The Detroit News recently published an article discussing the lawsuit Miller Cohen filed against Caro Center psychiatric hospital in Tuscola County on behalf of Alan Teasel, one of roughly 600 involuntary patients at the facility. This case involves excessive mandatory overtime for the Resident Care Aides (“RCAs”) at Caro Center.
Here are six reasons why this case is important to the staff and patients at Caro and all residents of the State of Michigan:
1. Michigan law currently allows employers to require unlimited overtime shifts. Arkansas, California, Connecticut, Illinois, Maryland, Missouri, New Jersey, New Hampshire, New York, Oregon, Pennsylvania, Rhode Island, Texas, Washington, and West Virginia have laws related to mandatory overtime. Although a Michigan task force on nursing practices in 2012 noted concerns about patient safety linked to mandatory overtime and the Occupational Safety Health Administration (“OSHA”) has found that extended shifts may lead to stress, increased fatigue, and lack of concentration causing operator error, injuries, and accidents, there is nothing on the books to protect workers and those around them from these risks.

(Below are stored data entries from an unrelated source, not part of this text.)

(** A clock that reads [stamp] at every article. *)
Definition example_clock (stamp : pystr) : Clock :=
  mkClock (lit "2025-01-01 00:00:00") (lit "2025-01-01 00:01:00")
          (λ _ _ _, stamp).

(** What the units of the board at position [b] end with, for the
    scheduler. *)
Definition board_units (w : World) (ck : Clock) (boards : list Board)
  (b : nat) : list (resp (gmap string pyval)) :=
  match boards !! b with
  | Some board => unit_outcomes (w_board w b) (ck_article ck b) board
  | None => []
  end.

(** One board of two units; the second unit finishes first. *)
Definition example_schedule : list Sched.action :=
  [ Sched.BoardAcquire 0; Sched.Listed 0;
    Sched.UnitAcquire 0 1; Sched.UnitAcquire 0 0;
    Sched.UnitRelease 0 1; Sched.UnitRelease 0 0;
    Sched.BoardRelease 0 ].

(** ** Writing a board as CSV

    [save_data_async] writes a header and one line per record; every
    field is put between double quotes, and a double quote inside a
    value is doubled. The functions below are the texts it writes, for
    the list of keys it took from the first record. *)

(** The code points of the double quote, the comma and the new line. *)
Definition QUOTE : N := 34.
Definition COMMA : N := 44.
Definition NEWLINE : N := 10.

(** [str(value)]: a string is itself, an integer its decimal digits. *)
Definition str_of_val (v : pyval) : pystr :=
  match v with
  | VStr s => s
  | VInt n => lit (DecimalString.NilZero.string_of_int (Z.to_int n))
  end.

(** [value.replace(QUOTE, QUOTE QUOTE)] *)
Fixpoint double_quotes (s : pystr) : pystr :=
  match s with
  | [] => []
  | c :: s' =>
      if (c =? QUOTE)%N then QUOTE :: QUOTE :: double_quotes s'
      else c :: double_quotes s'
  end.

(** The f-string that puts a text between double quotes. *)
Definition quoted (s : pystr) : pystr := QUOTE :: s ++ [QUOTE].

(** [','.join(parts)] *)
Fixpoint join_comma (parts : list pystr) : pystr :=
  match parts with
  | [] => []
  | [p] => p
  | p :: rest => p ++ COMMA :: join_comma rest
  end.

(** The header line: the keys between quotes, as they are. *)
Definition csv_header (keys : list string) : pystr :=
  join_comma ((λ key, quoted (lit key)) <$> keys) ++ [NEWLINE].

(** [str(row.get(key, ''))] *)
Definition csv_field (row : gmap string pyval) (key : string) : pystr :=
  str_of_val (default (VStr []) (row !! key)).

(** The line of one record. *)
Definition csv_line (keys : list string) (row : gmap string pyval) : pystr :=
  join_comma ((λ key, quoted (double_quotes (csv_field row key))) <$> keys)
  ++ [NEWLINE].

(** Everything written to the file. *)
Definition csv_text (keys : list string) (data : list (gmap string pyval))
  : pystr :=
  csv_header keys ++ concat (csv_line keys <$> data).

(** Reading a quoted field back, from after its opening quote: the text
    up to the closing quote, a doubled quote standing for one quote, and
    what follows the closing quote. *)
Fixpoint read_quoted (s : pystr) : option (pystr * pystr) :=
  match s with
  | [] => None
  | c :: s' =>
      if (c =? QUOTE)%N then
        match s' with
        | c' :: s'' =>
            if (c' =? QUOTE)%N
            then (λ '(v, rest), (QUOTE :: v, rest)) <$> read_quoted s''
            else Some ([], s')
        | [] => Some ([], [])
        end
      else (λ '(v, rest), (c :: v, rest)) <$> read_quoted s'
  end.

(** Reading a line of at most [n] quoted fields back: the fields, and
    what follows the new line. *)
Fixpoint read_line (n : nat) (s : pystr) : option (list pystr * pystr) :=
  match n, s with
  | S n', c :: s1 =>
      if (c =? QUOTE)%N then
        match read_quoted s1 with
        | Some (v, c' :: rest) =>
            if (c' =? COMMA)%N
            then (λ '(vs, r), (v :: vs, r)) <$> read_line n' rest
            else if (c' =? NEWLINE)%N then Some ([v], rest)
            else None
        | _ => None
        end
      else None
  | _, _ => None
  end.

(** ** The summary of a board

    The entry [save_summary_async] computes for one board. *)
Record BoardSummary := mkBoardSummary {
  total_articles : nat;
  successful_articles : nat;
  failed_articles : nat;
  retried_articles : nat
}.

(** [a.get('status') in ['failed', 'error']] *)
Definition is_failed (a : gmap string pyval) : bool :=
  bool_decide (a !! "status" = Some (VStr (lit "failed"))
               ∨ a !! "status" = Some (VStr (lit "error"))).

(** [a.get('retry_count', 0) > 0]; comparing a string with 0 raises
    [TypeError], here [None]. *)
Definition is_retried (a : gmap string pyval) : option bool :=
  match a !! "retry_count" with
  | None => Some false
  | Some (VInt n) => Some (0 <? n)
  | Some (VStr _) => None
  end.

Definition board_summary (articles : list (gmap string pyval))
  : option BoardSummary :=
  retried ← mapM is_retried articles;
  Some (mkBoardSummary (length articles)
          (length (filter (λ a, is_success a = true) articles))
          (length (filter (λ a, is_failed a = true) articles))
          (length (filter (λ b, b = true) retried))).

(** ** Observations on counters and traces *)

(** The retry count a record carries. *)
Definition retry_count_of (r : gmap string pyval) : Z :=
  match r !! "retry_count" with
  | Some (VInt n) => n
  | _ => 0
  end.

(** The records of a list that are successes, and those that are not. *)
Definition successes (articles : list (gmap string pyval)) : nat :=
  length (filter (λ a, is_success a = true) articles).

Definition non_successes (articles : list (gmap string pyval)) : nat :=
  length (filter (λ a, is_success a ≠ true) articles).


(** Every board of the scheduler has returned. *)
Definition sched_finished {R} (s : @Sched.sys R) : Prop :=
  ∀ b bs, Sched.boards s !! b = Some bs → ∃ rs, bs = Sched.BDone rs.

(** The address every link of the site starts with. *)
Definition SITE : pystr := lit "https://www.ptt.cc".

(** A post, as a listing of [board] gives it. *)
Definition listed_on (board : Board) (post : gmap string pystr) : Prop :=
  ∃ title path author date,
    post = listing_record title (SITE ++ path) author date (name board)
    ∧ path ≠ [].

(** A record of one of the three forms a unit builds, at retry count
    [k]. *)
Definition unit_record (r : gmap string pyval) (k : nat) : Prop :=
  ∃ post, (∃ c p now, r = success_record post c p now k)
          ∨ r = failed_record post k
          ∨ (∃ e, r = error_record post e k).

(** An article whose first attempt fails in the set-up, the early
    [page.close()] of the retry raising as well, and whose second
    attempt loads. *)
Definition detail_flaky (retry_count : nat) : DetailPage :=
  match retry_count with
  | 0%nat =>
      mkDetailPage
        (mkPage (inr ()) (inr ())
                (λ _, inl (PlaywrightError (lit "Timeout 10000ms exceeded")))
                (inr 0%nat) (inr ()) (inr ()))
        (inl (PlaywrightError (lit "Target closed")))
        (inr ()) (inr 1%nat) (inr (Some (lit "hello"))) (inr 0%nat)
  | _ => detail_up
  end.
(** The calls a run makes on its sampler. *)
Lemma Delay_calls (w : windower St) chainHeight pChainHeight validatorID m :
  vm w pChainHeight (subnetID w) = inr m →
  uint64_weights m →
  calls (Delay w map_to_list chainHeight pChainHeight validatorID)
  = if decide (totalWeight m ≤ MaxUint64) then
      match (Initialize (sampler w) (weight <$> canonical m)).2 with
      | Some err => [CallInitialize (weight <$> canonical m)]
      | None => [CallInitialize (weight <$> canonical m);
                 CallSeed (to_int64 chainHeight);
                 CallSample (numToSample (totalWeight m))]
      end
    else [].
Proof.
  intros Hvm Hm. rewrite (Delay_snapshot w _ _ _ m) by done.
  case_decide; [|done].
  destruct (Initialize _ _) as [s1 [err|]]; [done|]. simpl.
  by destruct (Sample _ _) as [s3 sampled].
Qed.

(** The run on a snapshot whose weights sum without overflow, once the
    sampler answered. *)
Lemma Delay_sampled (w : windower St) chainHeight pChainHeight validatorID m indices :
  vm w pChainHeight (subnetID w) = inr m →
  uint64_weights m →
  totalWeight m ≤ MaxUint64 →
  (Initialize (sampler w) (weight <$> canonical m)).2 = None →
  draw St (sampler w) (weight <$> canonical m) (to_int64 chainHeight)
    (numToSample (totalWeight m)) = inr indices →
  result (Delay w map_to_list chainHeight pChainHeight validatorID)
  = walk (canonical m) validatorID indices 0.
Proof.
  intros Hvm Hm Htot Hinit Hdraw.
  rewrite (Delay_result w _ _ _ m) by done.
  by rewrite decide_True, Hinit, Hdraw by done.
Qed.
End Runs.

(** ** The population of weight units *)

Lemma length_units_from weights : ∀ i,
  Forall (λ w, 0 ≤ w) weights →
  Z.of_nat (length (units_from i weights)) = sumZ weights.
Proof.
  induction weights as [|w weights IH]; intros i Hpos; simpl; [done|].
  inversion Hpos; subst.
  rewrite length_app, length_replicate, Nat2Z.inj_add, IH by done. lia.
Qed.

Lemma elem_of_units_from weights : ∀ i x,
  x ∈ units_from i weights ↔
  ∃ n w, x = i + Z.of_nat n ∧ weights !! n = Some w ∧ 0 < w.
Proof.
  induction weights as [|w weights IH]; intros i x; simpl.
  - split; [by intros ?%not_elem_of_nil|by intros (n & w & _ & ? & _)].
  - rewrite elem_of_app, elem_of_replicate, IH. split.
    + intros [[-> Hw]|(n & w' & -> & Hn & Hw')].
      * exists 0%nat, w. split_and!; [lia|done|lia].
      * exists (S n), w'. split_and!; [lia|done|done].
    + intros ([|n] & w' & -> & Hn & Hw'); simpl in Hn.
      * left. injection Hn as ->. split; lia.
      * right. exists n, w'. split_and!; [lia|done|done].
Qed.
(** X20. Without a session token nothing is sent.  When the config
    holds no token (or an empty one), [updateProfile], [createClaim],
    [createClaimWithSignature] and [addProof] of the library throw their
    "must be logged in" error and leave the instance exactly as it was, and
    [profile], [claim:create] and [proof:add] of the command line client
    print theirs and do nothing else: no request, no prompt, no write. *)
Theorem X20_no_session_no_request (E : Env) (s : Cli.State)
  (a : OtrustCLI.State) (c : Config) (v w : value) (payload : string)
  (co : Cli.claim_options) (po : Cli.proof_options)
  (fo : Cli.profile_options) :
  Cli.config s = config_value c ->
  OtrustCLI.config a = config_value c ->
  logged_in c = false ->
  (OtrustCLI.updateProfile E v a = (Throw (Error no_session_profile), a) /\
   OtrustCLI.createClaim E v a = (Throw (Error no_session_claim), a) /\
   OtrustCLI.createClaimWithSignature E payload w a
   = (Throw (Error no_session_claim), a) /\
   OtrustCLI.addProof E v a = (Throw (Error no_session_proof), a)) /\
  (let refused text :=
     (Return tt,
      with_world (add_console [Console "error" [Str "Error:"; Str text]]
                              (world s)) s) in
   Cli.profile_action E fo s
   = refused "You must be logged in to update your profile" /\
   Cli.claim_create_action E co s
   = refused "You must be logged in to create a claim" /\
   Cli.proof_add_action E po s
   = refused "You must be logged in to add a proof").
Proof.
  intros Hs Ha Hl.
  assert (Ht : truthy (get (config_value c) "token") = false)
    by (rewrite truthy_token; exact Hl).
  split; [split; [|split; [|split]] | split; [|split]].
  - unfold OtrustCLI.updateProfile, bind, OtrustCLI.get_config.
    now rewrite Ha, Ht.
  - unfold OtrustCLI.createClaim, bind, OtrustCLI.get_config.
    now rewrite Ha, Ht.
  - unfold OtrustCLI.createClaimWithSignature, bind, OtrustCLI.get_config.
    now rewrite Ha, Ht.
  - unfold OtrustCLI.addProof, bind, OtrustCLI.get_config.
    now rewrite Ha, Ht.
  - unfold Cli.profile_action, bind, Cli.get_config.
    now rewrite Hs, Ht.
  - unfold Cli.claim_create_action, bind, Cli.get_config.
    now rewrite Hs, Ht.
  - unfold Cli.proof_add_action, bind, Cli.get_config.
    now rewrite Hs, Ht.
Qed.

Lemma X20_no_session_no_request_witness :
  let E := sample_env in
  let c := logged_out sample_config in
  let s := process_of c sample_disk in
  let a := instance_of c sample_disk in
  let co := {| Cli.claim_interactive := false; Cli.claim_text := None;
               Cli.claim_evidence := None; Cli.claim_type := None;
               Cli.claim_subject := None; Cli.claim_predicate := None;
               Cli.claim_object := None |} in
  let fo := {| Cli.profile_name := Some "Alice";
               Cli.profile_email := None |} in
  (OtrustCLI.updateProfile E (Obj [("displayName", Str "Alice")]) a
   = (Throw (Error no_session_profile), a) /\
   OtrustCLI.createClaim E (Obj [("displayName", Str "Alice")]) a
   = (Throw (Error no_session_claim), a) /\
   OtrustCLI.createClaimWithSignature E "{}" (Str "3045022100c0ffee") a
   = (Throw (Error no_session_claim), a) /\
   OtrustCLI.addProof E (Obj [("displayName", Str "Alice")]) a
   = (Throw (Error no_session_proof), a)) /\
  (let refused text :=
     (Return tt,
      with_world (add_console [Console "error" [Str "Error:"; Str text]]
                              (world s)) s) in
   Cli.profile_action E fo s
   = refused "You must be logged in to update your profile" /\
   Cli.claim_create_action E co s
   = refused "You must be logged in to create a claim" /\
   Cli.proof_add_action E out_of_range_options s
   = refused "You must be logged in to add a proof").
Proof.
  apply (X20_no_session_no_request sample_env
           (process_of (logged_out sample_config) sample_disk)
           (instance_of (logged_out sample_config) sample_disk)
           (logged_out sample_config)
           (Obj [("displayName", Str "Alice")]) (Str "3045022100c0ffee")
           "{}"
           {| Cli.claim_interactive := false; Cli.claim_text := None;
              Cli.claim_evidence := None; Cli.claim_type := None;
              Cli.claim_subject := None; Cli.claim_predicate := None;
              Cli.claim_object := None |}
           out_of_range_options
           {| Cli.profile_name := Some "Alice"; Cli.profile_email := None |});
    reflexivity.
Defined.

End KeysAndSessions.

(** ** The library: creating a claim in three steps *)

Section Pure.
Import JS Node.

Lemma pure_ret {A : Type} (x : A) : pure (ret x).
Proof. now intros a. Qed.

Lemma pure_throw {A : Type} (e : exn) : pure (@throw OtrustCLI.State A e).
Proof. now intros a. Qed.

Lemma pure_lift {A : Type} (r : result A) : pure (lift r).
Proof. now intros a. Qed.

Lemma pure_bind {A B : Type} (m : M OtrustCLI.State A)
  (k : A -> M OtrustCLI.State B) :
  pure m -> (forall x, pure (k x)) -> pure (bind m k).
Proof.
  intros Hm Hk a. unfold bind. specialize (Hm a).
  destruct (m a) as [[x|e] a1]; cbn [snd] in *; subst a1;
    [apply Hk | reflexivity].
Qed.

Lemma pure_get_config : pure OtrustCLI.get_config.
Proof. now intros a. Qed.

Lemma pure_the_string (o : option string) : pure (the_string o).
Proof. destruct o; now intros a. Qed.

Lemma pure_path (v : value) (keys : list string) : pure (path v keys).
Proof.
  revert v. induction keys as [|k ks IH]; intros v; cbn [path].
  - apply pure_ret.
  - destruct (member v k); [apply IH | apply pure_throw].
Qed.

Lemma pure_buildClaimPayload (E : Env) (d : value) :
  pure (OtrustCLI.buildClaimPayload E d).
Proof.
  unfold OtrustCLI.buildClaimPayload.
  apply pure_bind; [apply pure_get_config | intros c].
  destruct (negb _); [apply pure_throw|].
  repeat (apply pure_bind; [first [apply pure_path | apply pure_lift] | intros ?]).
  apply pure_the_string.
Qed.

Lemma only_world_sign (E : Env) (data : string) (key : value) :
  only_world (OtrustCLI._sign E data key).
Proof.
  intros a. unfold OtrustCLI._sign, try_catch.
  match goal with
  | |- context [bind OtrustCLI.get_config ?k a] =>
      assert (Hp : pure (bind OtrustCLI.get_config k))
  end.
  { apply pure_bind; [apply pure_get_config | intros c].
    apply pure_bind.
    - destruct (truthy key); [apply pure_ret|].
      destruct (truthy _); [apply pure_lift | apply pure_ret].
    - intros k. destruct (negb _); [apply pure_throw|].
      destruct k; try apply pure_throw.
      destruct (sign_sha256_hex E data _); [apply pure_ret | apply pure_throw]. }
  specialize (Hp a).
  match goal with
  | |- context [bind OtrustCLI.get_config ?k a] =>
      destruct (bind OtrustCLI.get_config k a) as [[x|e] a1]
  end; cbn [snd] in *; subst a1.
  - exists (world a). now destruct a as [? ? ? ? ? ? ? []].
  - unfold bind. rewrite log_spec. eexists. reflexivity.
Qed.

Lemma serialize_object_brace (gap indent : string)
  (ps : list (string * value)) (t : string) :
  serialize gap indent (Obj ps) = Some t -> exists r, t = String "{" r.
Proof.
  cbn [serialize]. intros [= <-]. unfold wrap.
  destruct (flat_map _ ps); [|destruct (String.eqb gap "")];
    cbn [append]; eexists; reflexivity.
Qed.

Lemma parse_brace (r : string) (v : value) :
  parse (String "{" r) = Some v -> exists qs, v = Obj qs.
Proof.
  unfold parse.
  destruct (parse_value _ (String "{" r)) as [[v0 rest]|] eqn:Hp;
    [|discriminate].
  destruct (String.eqb (skip_ws rest) ""); [|discriminate].
  intros [= ->]. revert Hp.
  cbn [String.length parse_value skip_ws].
  change (is_json_ws "{") with false. cbv iota.
  change (Ascii.eqb "{" "{") with true. cbv iota.
  destruct (parse_members _ r) as [[ps r']|];
    repeat (match goal with
            | |- context [match ?x with _ => _ end] => destruct x
            end; try discriminate);
    intros [= <- _]; eauto.
Qed.

Lemma buildClaimPayload_brace (E : Env) (d : value) (a a1 : OtrustCLI.State)
  (p : string) :
  OtrustCLI.buildClaimPayload E d a = (Return p, a1) ->
  exists r, p = String "{" r.
Proof.
  unfold OtrustCLI.buildClaimPayload, bind, OtrustCLI.get_config.
  destruct (negb _); [discriminate|].
  repeat (match goal with
          | |- context [path ?v ?ks ?s] => destruct (path v ks s) as [[?|?] ?]
          | |- context [lift ?r ?s] => unfold lift at 1; destruct r
          end; try discriminate).
  unfold OtrustCLI.claim_payload, stringify.
  destruct (serialize _ _ _) as [t|] eqn:Hs; [|discriminate].
  cbn [the_string ret]. intros [= <- _].
  eapply serialize_object_brace, Hs.
Qed.
(** * GWFish: the Fisher-matrix core ([GWFish/modules/fishermatrix.py])

    A shallow embedding of the derivative engine, the Fisher-matrix
    assembly, the SVD-based inversion and the network aggregation, over the
    real numbers.  Floating-point numbers are read as reals; NumPy arrays of
    one axis are lists, square matrices are index functions together with
    their size; Python exceptions are the [Raise] results of a small error
    monad; the objects that the module mutates ([Derivative],
    [FisherMatrix]) are records threaded through a state monad. *)

From Stdlib Require Import Reals Lra Lia Sorted.
From stdpp Require Import base gmap strings list.

Local Open Scope R_scope.

(** ** Python exceptions and results *)

Inductive exn : Type :=
| AssertionError
| KeyError (key : string)
| IndexError
| ValueError
| TypeError.

Inductive result (A : Type) : Type :=
| Ok (a : A)
| Raise (e : exn).
Arguments Ok {A} a.
Arguments Raise {A} e.

Definition rbind {A B} (x : result A) (f : A -> result B) : result B :=
  match x with
  | Ok a => f a
  | Raise e => Raise e
  end.

(** A computation that reads and writes an object of type [St] and may
    raise. *)
Definition M (St A : Type) : Type := St -> result (A * St).

Definition ret {St A} (a : A) : M St A := fun s => Ok (a, s).
Definition bind {St A B} (m : M St A) (f : A -> M St B) : M St B :=
  fun s => match m s with
           | Ok (a, s') => f a s'
           | Raise e => Raise e
           end.
Definition get {St} : M St St := fun s => Ok (s, s).
Definition put {St} (s : St) : M St unit := fun _ => Ok (tt, s).
Definition modify {St} (f : St -> St) : M St unit := fun s => Ok (tt, f s).
Definition raise {St A} (e : exn) : M St A := fun _ => Raise e.
Definition lift {St A} (x : result A) : M St A :=
  fun s => match x with Ok a => Ok (a, s) | Raise e => Raise e end.

Declare Scope monad_scope.
Delimit Scope monad_scope with monad.
Notation "x <- m ;; k" := (bind m (fun x => k))
  (at level 100, m at next level, right associativity) : monad_scope.
Notation "m ;;; k" := (bind m (fun _ => k))
  (at level 100, right associativity) : monad_scope.

(** [for x in xs: body x] *)
Fixpoint for_each {St A} (xs : list A) (body : A -> M St unit) : M St unit :=
  match xs with
  | [] => ret tt
  | x :: xs' => bind (body x) (fun _ => for_each xs' body)
  end.

(** The same loop over a computation that only raises. *)
Fixpoint fold_result {A B} (f : B -> A -> result B) (xs : list A) (b : B)
  : result B :=
  match xs with
  | [] => Ok b
  | x :: xs' => rbind (f b x) (fold_result f xs')
  end.

Fixpoint map_result {A B} (f : A -> result B) (xs : list A) : result (list B) :=
  match xs with
  | [] => Ok []
  | x :: xs' => rbind (f x) (fun y => rbind (map_result f xs') (fun ys => Ok (y :: ys)))
  end.

(** ** Numbers *)

#[global] Instance Rlt_decision : RelDecision Rlt := Rlt_dec.
#[global] Instance Rgt_decision : RelDecision Rgt := Rgt_dec.

(** [np.sum] of a real array. *)
Definition Rsum (l : list R) : R := fold_left Rplus l 0.

(** Complex numbers as the pair of real and imaginary part. *)
Record C : Type := mkC { Re : R; Im : R }.

Definition RtoC (x : R) : C := mkC x 0.
Definition Cadd (z w : C) : C := mkC (Re z + Re w) (Im z + Im w).
Definition Csub (z w : C) : C := mkC (Re z - Re w) (Im z - Im w).
Definition Cmul (z w : C) : C :=
  mkC (Re z * Re w - Im z * Im w) (Re z * Im w + Im z * Re w).
(** real times complex, complex divided by real *)
Definition Cscale (x : R) (z : C) : C := mkC (x * Re z) (x * Im z).
Definition Cdivr (z : C) (x : R) : C := mkC (Re z / x) (Im z / x).
(** [np.exp] of a complex number *)
Definition Cexp (z : C) : C :=
  mkC (exp (Re z) * cos (Im z)) (exp (Re z) * sin (Im z)).

(** The imaginary unit. *)
Definition Ci : C := mkC 0 1.

(** [-1j], [2j] *)
Definition neg_1j : C := mkC 0 (-1).
Definition two_j : C := mkC 0 2.

(** Element-wise operations of NumPy on arrays of equal length. *)
Definition arr_sub (a b : list C) : list C := zip_with Csub a b.

(** ** Square matrices

    A matrix is its index function; the code always knows the size ([nd],
    [n_params]) and it is passed along. *)

Definition Matrix : Type := nat -> nat -> R.

(** [np.zeros((n, n))] *)
Definition zeros : Matrix := fun _ _ => 0.

(** [m[i, j] = v] *)
Definition mset (m : Matrix) (i j : nat) (v : R) : Matrix :=
  fun a b => if decide (a = i /\ b = j) then v else m a b.

(** [m += d] *)
Definition madd (m d : Matrix) : Matrix := fun i j => m i j + d i j.

(** sum of [f 0 .. f (n-1)] *)
Fixpoint rsum (n : nat) (f : nat -> R) : R :=
  match n with
  | O => 0
  | S k => rsum k f + f k
  end.

(** [a @ b] with inner dimension [k] *)
Definition mmul (k : nat) (a b : Matrix) : Matrix :=
  fun i j => rsum k (fun c => a i c * b c j).

(** [np.diag(v)] of a vector *)
Definition mdiag (v : nat -> R) : Matrix :=
  fun i j => if decide (i = j) then v i else 0.

Definition identity : Matrix := fun i j => if decide (i = j) then 1 else 0.

Definition symmetric (m : Matrix) : Prop := forall i j, m i j = m j i.

(** ** Parameters, detectors, networks *)

(** A row of the parameter table: parameter name to value. *)
Abbreviation Params := (gmap string R).

(** [params[key]] *)
Definition getitem (params : Params) (key : string) : result R :=
  match params !! key with
  | Some v => Ok v
  | None => Raise (KeyError key)
  end.

Record Detector : Type := mkDetector {
  name : string;
  frequencyvector : list R;
}.

Record Network : Type := mkNetwork {
  detectors : list Detector;
  detection_SNR : R * R;
}.

(** [data_params]: the frequency grid and the reference frequency. *)
Record DataParams : Type := mkDataParams {
  dp_frequencyvector : list R;
  f_ref : R;
}.

(** The interface of a waveform class: what calling an instance returns and
    its [t_of_f] attribute, both determined by the constructor's arguments
    (model name, parameters, data parameters). *)
Record WaveformClass (Wave : Type) : Type := mkWaveformClass {
  wf_call : string -> Params -> DataParams -> Wave;
  wf_t_of_f : string -> Params -> DataParams -> list R;
}.
Arguments wf_call {Wave} _ _ _ _.
Arguments wf_t_of_f {Wave} _ _ _ _.

(** An instance of a waveform class. *)
Record WaveformObject : Type := mkWaveformObject {
  wo_model : string;
  wo_gw_params : Params;
  wo_data_params : DataParams;
}.

Definition update_gw_params (o : WaveformObject) (p : Params) : WaveformObject :=
  {| wo_model := wo_model o; wo_gw_params := p;
     wo_data_params := wo_data_params o |}.

Definition wo_call {Wave} (cls : WaveformClass Wave) (o : WaveformObject) : Wave :=
  wf_call cls (wo_model o) (wo_gw_params o) (wo_data_params o).
Definition wo_t_of_f {Wave} (cls : WaveformClass Wave) (o : WaveformObject) : list R :=
  wf_t_of_f cls (wo_model o) (wo_gw_params o) (wo_data_params o).

(** [xs[i]] on a Python list, for an index that is not negative *)
Definition list_index {A} (xs : list A) (i : nat) : result A :=
  match xs !! i with
  | Some x => Ok x
  | None => Raise IndexError
  end.

(** [xs[k]] on a Python list, for any integer index: a negative index
    counts from the end. *)
Definition py_getitem {A} (xs : list A) (k : Z) : result A :=
  let n := Z.of_nat (length xs) in
  if decide (0 <= k < n)%Z then list_index xs (Z.to_nat k)
  else if decide (- n <= k < 0)%Z then list_index xs (Z.to_nat (n + k))
  else Raise IndexError.

(** [xs.index(x)] *)
Definition py_index (xs : list string) (x : string) : result nat :=
  match list_find (fun y => y = x) xs with
  | Some (i, _) => Ok i
  | None => Raise ValueError
  end.

(** A table of signals: the column names and one row of values per
    signal. *)
Record DataFrame : Type := mkDataFrame {
  df_columns : list string;
  df_rows : list (list R);
}.

(** [len(df)], [df.iloc[k]] and [df[col].iloc[k]] *)
Definition df_len (df : DataFrame) : nat := length (df_rows df).
Definition iloc (df : DataFrame) (k : nat) : result Params :=
  rbind (list_index (df_rows df) k)
    (fun row => Ok (list_to_map (zip (df_columns df) row))).
Definition df_column_iloc (df : DataFrame) (col : string) (k : nat) : result R :=
  if decide (col ∈ df_columns df) then rbind (iloc df k) (fun row => getitem row col)
  else Raise (KeyError col).

(** [np.where(xs > thr)]: the indices, counted from [i], of the entries
    above [thr]. *)
Fixpoint where_gt (i : nat) (xs : list R) (thr : R) : list nat :=
  match xs with
  | [] => []
  | x :: xs' =>
      if decide (x > thr) then i :: where_gt (S i) xs' thr
      else where_gt (S i) xs' thr
  end.

(** [xs[idx]] for an index array [idx] *)
Definition take_indices {A} (xs : list A) (idx : list nat) : result (list A) :=
  map_result (list_index xs) idx.

(** [np.c_[a, b]]: the rows of [a] and [b] side by side. *)
Definition c_ (a b : list (list R)) : result (list (list R)) :=
  if decide (length a = length b) then Ok (zip_with app a b)
  else Raise ValueError.

(** A text file written by [np.savetxt]: name, header line and the rows of
    numbers. *)
Record TxtFile : Type := mkTxtFile {
  txt_name : string;
  txt_header : string;
  txt_data : list (list R);
}.

(** Modelled from the spec: [Network.partial], which is not part of this
    module; it selects the detectors at the given indices and keeps the
    pair of thresholds. *)
Definition Network_partial (network : Network) (sub_network_ids : list Z)
  : result Network :=
  rbind (map_result (py_getitem (detectors network)) sub_network_ids)
    (fun ds => Ok (mkNetwork ds (detection_SNR network))).

Local Open Scope string_scope.
Local Open Scope monad_scope.

(** ** The collaborators and the core *)

Section Core.

(** The frequency-domain strain that a waveform object returns. *)
Context {Wave : Type}.

(** [det.projection(parameters, detector, wave, t_of_f)] *)
Variable projection : Params -> Detector -> Wave -> list R -> list C.
(** [det.SNR(detector, signal, use_duty_cycle)] *)
Variable SNR : Detector -> list C -> bool -> list R.
(** [aux.scalar_product(a, b, detector)] *)
Variable scalar_product : list C -> list C -> Detector -> list R.
(** [np.linalg.svd] of an [n] by [n] matrix: [(U, S, Vh)]; the array [S]
    of singular values is written [Sv] below *)
Variable svd : nat -> Matrix -> Matrix * list R * Matrix.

2. Some employees at Caro Center are working up to 16 and a half hour shifts on a regular basis, back to back. With a commute, these employees only have six and a half hours off to sleep, eat, and do everything else in their lives.
3. A report by Michigan’s OSHA released in October 2016, found that patients at Caro inflicted serious injuries on staff at the facility, including fractures of the skull and leg, detached retina, torn rotator cuffs, torn biceps tern, and torn labrum. Many of these injuries may have been preventable had staff been alert.
4. According to Doctor Timothy Roehrs, an expert on fatigue/excessive daytime sleepiness, and professor at Wayne State University, found that the mandated shifts “placed patients at greater risk for patient-on-patient aggression, self-injurious behavior, and higher ratings of aggressive tendency leading to their overmedication.”
5. It is unconstitutional to involuntarily commit mental patients if services are not provided to ensure their reasonable safety. The Supreme Court has held that “If it is cruel and unusual punishment to hold convicted criminals in unsafe conditions, it must be unconstitutional [under the Due Process Clause] to confine the involuntarily committed – who may not be punished at all – in unsafe conditions”
6. If the federal court finds in favor of the patients at Caro, more employees may be hired to staff Michigan’s psychiatric facilities, providing desperately needed jobs that will have a major impact on the safety and health of all Michigan residents.